--- The records ---
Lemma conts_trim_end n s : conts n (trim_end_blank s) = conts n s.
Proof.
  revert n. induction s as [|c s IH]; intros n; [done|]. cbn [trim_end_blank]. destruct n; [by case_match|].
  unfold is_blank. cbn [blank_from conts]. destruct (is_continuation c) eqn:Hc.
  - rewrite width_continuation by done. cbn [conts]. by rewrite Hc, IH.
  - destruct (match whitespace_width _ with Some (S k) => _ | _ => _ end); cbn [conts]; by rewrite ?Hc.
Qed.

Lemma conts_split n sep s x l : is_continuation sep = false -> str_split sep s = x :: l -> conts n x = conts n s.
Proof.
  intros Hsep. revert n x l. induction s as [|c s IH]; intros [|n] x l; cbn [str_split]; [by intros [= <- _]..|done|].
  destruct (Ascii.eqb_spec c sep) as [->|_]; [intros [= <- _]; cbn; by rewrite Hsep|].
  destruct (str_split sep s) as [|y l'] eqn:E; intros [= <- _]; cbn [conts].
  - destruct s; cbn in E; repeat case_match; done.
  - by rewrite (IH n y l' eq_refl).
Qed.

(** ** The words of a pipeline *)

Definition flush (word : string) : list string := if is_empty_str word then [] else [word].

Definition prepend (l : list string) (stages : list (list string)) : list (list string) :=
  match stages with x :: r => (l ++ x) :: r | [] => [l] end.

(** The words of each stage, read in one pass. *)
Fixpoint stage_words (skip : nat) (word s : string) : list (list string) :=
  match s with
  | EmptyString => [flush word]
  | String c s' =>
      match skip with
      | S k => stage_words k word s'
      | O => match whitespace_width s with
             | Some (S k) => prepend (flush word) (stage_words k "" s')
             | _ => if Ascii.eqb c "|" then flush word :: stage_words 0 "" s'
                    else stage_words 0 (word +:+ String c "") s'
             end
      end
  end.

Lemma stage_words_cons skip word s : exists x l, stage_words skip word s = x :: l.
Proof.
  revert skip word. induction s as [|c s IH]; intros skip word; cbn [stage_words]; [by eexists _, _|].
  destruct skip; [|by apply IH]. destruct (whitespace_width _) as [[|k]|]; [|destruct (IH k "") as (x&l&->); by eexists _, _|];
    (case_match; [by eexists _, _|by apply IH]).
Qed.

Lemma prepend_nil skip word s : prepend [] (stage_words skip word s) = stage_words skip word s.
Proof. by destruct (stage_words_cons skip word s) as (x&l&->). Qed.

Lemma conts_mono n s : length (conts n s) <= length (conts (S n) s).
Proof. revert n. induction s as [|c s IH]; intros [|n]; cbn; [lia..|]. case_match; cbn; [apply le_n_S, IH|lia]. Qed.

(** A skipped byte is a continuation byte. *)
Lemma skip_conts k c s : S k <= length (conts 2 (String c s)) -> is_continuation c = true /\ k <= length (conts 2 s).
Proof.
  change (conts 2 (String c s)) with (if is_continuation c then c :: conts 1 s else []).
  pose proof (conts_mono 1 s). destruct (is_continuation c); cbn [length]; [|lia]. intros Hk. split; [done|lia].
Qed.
---
--- The records ---
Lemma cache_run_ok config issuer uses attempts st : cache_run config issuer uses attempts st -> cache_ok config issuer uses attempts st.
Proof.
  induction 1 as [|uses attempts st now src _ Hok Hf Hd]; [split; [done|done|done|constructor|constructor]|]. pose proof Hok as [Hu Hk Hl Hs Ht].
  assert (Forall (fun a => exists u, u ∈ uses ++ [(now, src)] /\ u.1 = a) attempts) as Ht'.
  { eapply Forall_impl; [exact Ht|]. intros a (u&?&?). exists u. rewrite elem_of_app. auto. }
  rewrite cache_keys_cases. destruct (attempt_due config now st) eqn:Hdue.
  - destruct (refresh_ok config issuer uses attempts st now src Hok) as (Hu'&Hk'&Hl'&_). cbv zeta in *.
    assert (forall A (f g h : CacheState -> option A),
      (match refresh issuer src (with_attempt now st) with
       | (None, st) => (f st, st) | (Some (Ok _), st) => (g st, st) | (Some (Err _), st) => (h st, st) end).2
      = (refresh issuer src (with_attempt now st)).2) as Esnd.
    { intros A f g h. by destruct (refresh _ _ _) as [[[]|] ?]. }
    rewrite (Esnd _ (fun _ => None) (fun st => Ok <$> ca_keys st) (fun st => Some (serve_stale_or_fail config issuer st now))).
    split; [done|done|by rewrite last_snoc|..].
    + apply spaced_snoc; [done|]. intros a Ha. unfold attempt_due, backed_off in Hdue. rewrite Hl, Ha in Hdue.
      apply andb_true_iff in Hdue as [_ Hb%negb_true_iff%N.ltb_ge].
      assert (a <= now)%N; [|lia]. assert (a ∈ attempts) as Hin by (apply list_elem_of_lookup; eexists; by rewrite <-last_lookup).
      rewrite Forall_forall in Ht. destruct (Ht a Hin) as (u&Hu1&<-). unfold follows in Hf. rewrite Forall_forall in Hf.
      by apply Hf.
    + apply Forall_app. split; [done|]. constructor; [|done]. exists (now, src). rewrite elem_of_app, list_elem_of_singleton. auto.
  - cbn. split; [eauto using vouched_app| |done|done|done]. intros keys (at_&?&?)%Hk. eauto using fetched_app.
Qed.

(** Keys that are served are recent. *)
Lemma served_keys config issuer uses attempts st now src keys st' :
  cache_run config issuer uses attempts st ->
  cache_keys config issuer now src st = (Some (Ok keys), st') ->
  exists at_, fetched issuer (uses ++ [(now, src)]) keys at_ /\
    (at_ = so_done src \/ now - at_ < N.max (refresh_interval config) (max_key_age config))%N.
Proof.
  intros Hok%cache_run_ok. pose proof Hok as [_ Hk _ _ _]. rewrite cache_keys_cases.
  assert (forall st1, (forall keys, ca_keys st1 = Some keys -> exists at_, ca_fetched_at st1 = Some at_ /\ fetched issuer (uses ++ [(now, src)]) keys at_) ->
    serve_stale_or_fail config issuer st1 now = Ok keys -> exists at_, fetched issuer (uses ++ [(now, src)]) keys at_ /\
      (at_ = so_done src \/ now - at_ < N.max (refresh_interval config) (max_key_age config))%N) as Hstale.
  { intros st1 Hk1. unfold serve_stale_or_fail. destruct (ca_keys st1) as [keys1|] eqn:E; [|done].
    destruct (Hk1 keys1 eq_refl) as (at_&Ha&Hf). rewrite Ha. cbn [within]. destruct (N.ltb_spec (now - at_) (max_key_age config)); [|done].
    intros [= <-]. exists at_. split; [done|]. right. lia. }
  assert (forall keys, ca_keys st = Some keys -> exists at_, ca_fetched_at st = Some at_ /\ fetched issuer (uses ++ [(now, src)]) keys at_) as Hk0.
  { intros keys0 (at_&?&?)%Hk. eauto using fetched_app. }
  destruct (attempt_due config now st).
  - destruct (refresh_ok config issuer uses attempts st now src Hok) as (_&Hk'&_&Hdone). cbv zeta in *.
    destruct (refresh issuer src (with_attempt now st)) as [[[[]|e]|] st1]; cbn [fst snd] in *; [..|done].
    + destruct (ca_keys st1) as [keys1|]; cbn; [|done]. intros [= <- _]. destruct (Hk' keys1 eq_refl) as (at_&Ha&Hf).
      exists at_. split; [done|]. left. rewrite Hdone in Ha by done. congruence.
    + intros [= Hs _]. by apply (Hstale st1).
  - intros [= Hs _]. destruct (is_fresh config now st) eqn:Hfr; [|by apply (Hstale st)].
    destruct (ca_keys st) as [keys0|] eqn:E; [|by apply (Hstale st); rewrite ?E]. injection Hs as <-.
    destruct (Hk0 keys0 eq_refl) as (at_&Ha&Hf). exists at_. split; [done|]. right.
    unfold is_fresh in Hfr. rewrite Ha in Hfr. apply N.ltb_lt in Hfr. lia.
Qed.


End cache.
---
■ Exercise objective:
Within the records above, each line containing "constructor" is to be returned.

■ Answer to the exercise:
  induction 1 as [|uses attempts st now src _ Hok Hf Hd]; [split; [done|done|done|constructor|constructor]|]. pose proof Hok as [Hu Hk Hl Hs Ht].
    + apply Forall_app. split; [done|]. constructor; [|done]. exists (now, src). rewrite elem_of_app, list_elem_of_singleton. auto.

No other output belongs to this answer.